TASK BRIEF: Give again, word for word, each line below starting at the one that contains "- unfold left_over." and ending at the one that contains "destruct (Nat.eqb_spec (length".

··· EXTRACTED RECORDS ···

Lemma segment_first_message s c k (data rest : bytes) (m : message) (r : mrcp_resource_t R) (n : Z) :
  receiving s c k -> data <> [] -> (st_pos (rx_stream k) + length data <= rx_buffer_size k)%nat ->
  sendable f m r -> 0 <= n < 2 ^ 63 -> left_over k ++ data = message_wire m n ++ rest ->
  apt_text_is_wsp (deref (str_text (body m) ++ rest)) = false ->
  exists k2 m' fuel, message_same m m' /\ str_text (body m') = str_text (body m) /\
    parsed_to k k2 (message_wire m n) rest /\ (length rest < fuel)%nat /\
    mrcp_client_poller_signal_process c data s
    = (let* r := (let* ok := mrcp_client_message_handler c (Some m') APT_MESSAGE_STATUS_COMPLETE in
                  if negb ok then ret (Some false)
                  else
                    let* k := get_conn c in
                    if apt_text_is_eos (rx_stream k) then ret (Some true) else message_receive_loop fuel c) in
       match r with
       | Some true =>
           let* k := get_conn c in
           let* r := deref_ptr (apt_text_stream_scroll (rx_stream k)) in
           set_conn c (fun x : conn => x <| rx_stream := snd r |>) ;;; ret true
       | _ => ret false
       end) (with_conn c k2 s).
Proof.
  intros (E & Hk & Hbuf & p & Ep & Hp) Hd Hfit Hm Hn Hl Hwsp.
  pose proof (rxb_base _ _ Hbuf) as Hb0. pose proof (rxb_pos _ _ Hbuf) as Hpos.
  destruct (stream_receive_at (rx_buffer_size k) (rx_stream k) data Hbuf Hfit) as (st1 & Est & Hrd & Hw & He & Hbuf1 & Hlm).
  pose proof (stream_receive_front _ _ _ _ Hbuf Hfit Est) as Hfront. cbv zeta in *.
  set (st2 := apt_text_stream_reset st1) in *. rewrite (Hl : take _ _ ++ data = _) in Hw. unfold left_over in Hl. rewrite Hl in Hfront.
  set (k1 := k <| rx_stream := st2 |>).
  destruct (parser_run_message f m r Hm p n st2 rest Hp Hrd He Hn Hw Hwsp)
    as (m' & p' & rd & Er & Hsame & Hlen & Hres & Hbody & Hp' & Hw' & Hrd' & Heos').
  assert (Hne : window st2 <> []).
  { rewrite Hw. intros Hnil. apply (f_equal length) in Hnil. rewrite <-Hl, length_app in Hnil. destruct data; [done|simpl in Hnil; lia]. }
  destruct (parser_run_progress f p _ _ _ _ _ (idle_fit f p Hp) Hrd Hne Er) as [[(Am & Ab & Atl & Ae & Ap & _) _] _].
  set (k2 := k1 <| conn_parser := Some p' |> <| rx_stream := rd |>).
  assert (Hlw : length (window st2) = (st_end st2 - st_pos st2)%nat) by apply window_length, Hrd.
  assert (Hlw' : length (window rd) = (st_end rd - st_pos rd)%nat) by apply window_length, Hrd'.
  assert (Hp2 : st_pos st2 = 0%nat).
  { unfold st2, apt_text_stream_reset. cbn. apply (rxb_base _ _ Hbuf1). }
  assert (Hpr : st_pos rd = length (message_wire m n)).
  { destruct Hrd' as [W _ _]. unfold stream_wf in W. rewrite Hw, length_app in Hlw. rewrite Hw', Ae in Hlw'. rewrite Ae in W. lia. }
  exists k2, m', (length (window st2)). split; [done|]. split; [done|]. split.
  { split_and!; try done.
    - change (rx_buffer_size k2) with (rx_buffer_size k). change (rx_stream k2) with rd. destruct Hbuf1 as [B1 B2 B3 B4].
      split; try congruence. rewrite Hpr. apply (f_equal length) in Hl. rewrite !length_app, length_take in Hl. lia.
    - by exists p'.
    - unfold left_over. change (rx_stream k2) with rd. rewrite Hpr, Am.
      assert (Hmem : st_mem st2 = st_mem st1) by done. rewrite Hmem.
      apply (f_equal (take (length (message_wire m n)))) in Hfront. rewrite take_app_length, take_take in Hfront.
      apply (f_equal length) in Hl. rewrite !length_app, length_take in Hl. pose proof (rxb_mem _ _ Hbuf).
      by rewrite Nat.min_l in Hfront by lia. }
  split; [rewrite Hw, length_app; pose proof Hpr; destruct (message_wire m n) eqn:Ewire; [|simpl; lia]|].
  { exfalso. revert Ewire. unfold message_wire, start_line_words. rewrite (send_version f m r Hm). by destruct (message_type (start_line m)). }
  unfold mrcp_client_poller_signal_process. rewrite (bind_eq _ _ _ _ _ (get_conn_some s c k E)), Hk. cbn [negb]. cbv zeta.
  rewrite Hb0, Nat.sub_0_r, take_ge by lia.
  destruct (Nat.eqb_spec (length data) 0) as [Hz|_]; [by apply nil_length_inv in Hz|].
  rewrite Est. erewrite bind_eq by reflexivity. fold st2. erewrite bind_eq by by apply (set_conn_some s c k). fold k1.
  assert (Hloop : message_receive_loop (S (length (window st2))) c (with_conn c k1 s)
    = (let* ok := mrcp_client_message_handler c (Some m') APT_MESSAGE_STATUS_COMPLETE in
       if negb ok then ret (Some false)
       else
         let* k := get_conn c in
         if apt_text_is_eos (rx_stream k) then ret (Some true) else message_receive_loop (length (window st2)) c)
      (with_conn c k2 s)); [|by apply bind_same].
  cbn [message_receive_loop].
  rewrite (bind_eq _ _ _ _ _ (get_conn_some _ c k1 (with_conn_lookup s c k1))). change (conn_parser k1) with (conn_parser k). rewrite Ep.
  erewrite bind_eq by reflexivity. change (rx_stream k1) with st2. rewrite Er. erewrite bind_eq by reflexivity. cbv beta iota zeta.
  erewrite bind_eq by by apply (set_conn_some _ c k1), with_conn_lookup. fold k2. by rewrite with_conn_twice.
Qed.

···

SOLUTION TO THIS PROBLEM:
    - unfold left_over. change (rx_stream k2) with rd. rewrite Hpr, Am.
      assert (Hmem : st_mem st2 = st_mem st1) by done. rewrite Hmem.
      apply (f_equal (take (length (message_wire m n)))) in Hfront. rewrite take_app_length, take_take in Hfront.
      apply (f_equal length) in Hl. rewrite !length_app, length_take in Hl. pose proof (rxb_mem _ _ Hbuf).
      by rewrite Nat.min_l in Hfront by lia. }
  split; [rewrite Hw, length_app; pose proof Hpr; destruct (message_wire m n) eqn:Ewire; [|simpl; lia]|].
  { exfalso. revert Ewire. unfold message_wire, start_line_words. rewrite (send_version f m r Hm). by destruct (message_type (start_line m)). }
  unfold mrcp_client_poller_signal_process. rewrite (bind_eq _ _ _ _ _ (get_conn_some s c k E)), Hk. cbn [negb]. cbv zeta.
  rewrite Hb0, Nat.sub_0_r, take_ge by lia.
  destruct (Nat.eqb_spec (length data) 0) as [Hz|_]; [by apply nil_length_inv in Hz|].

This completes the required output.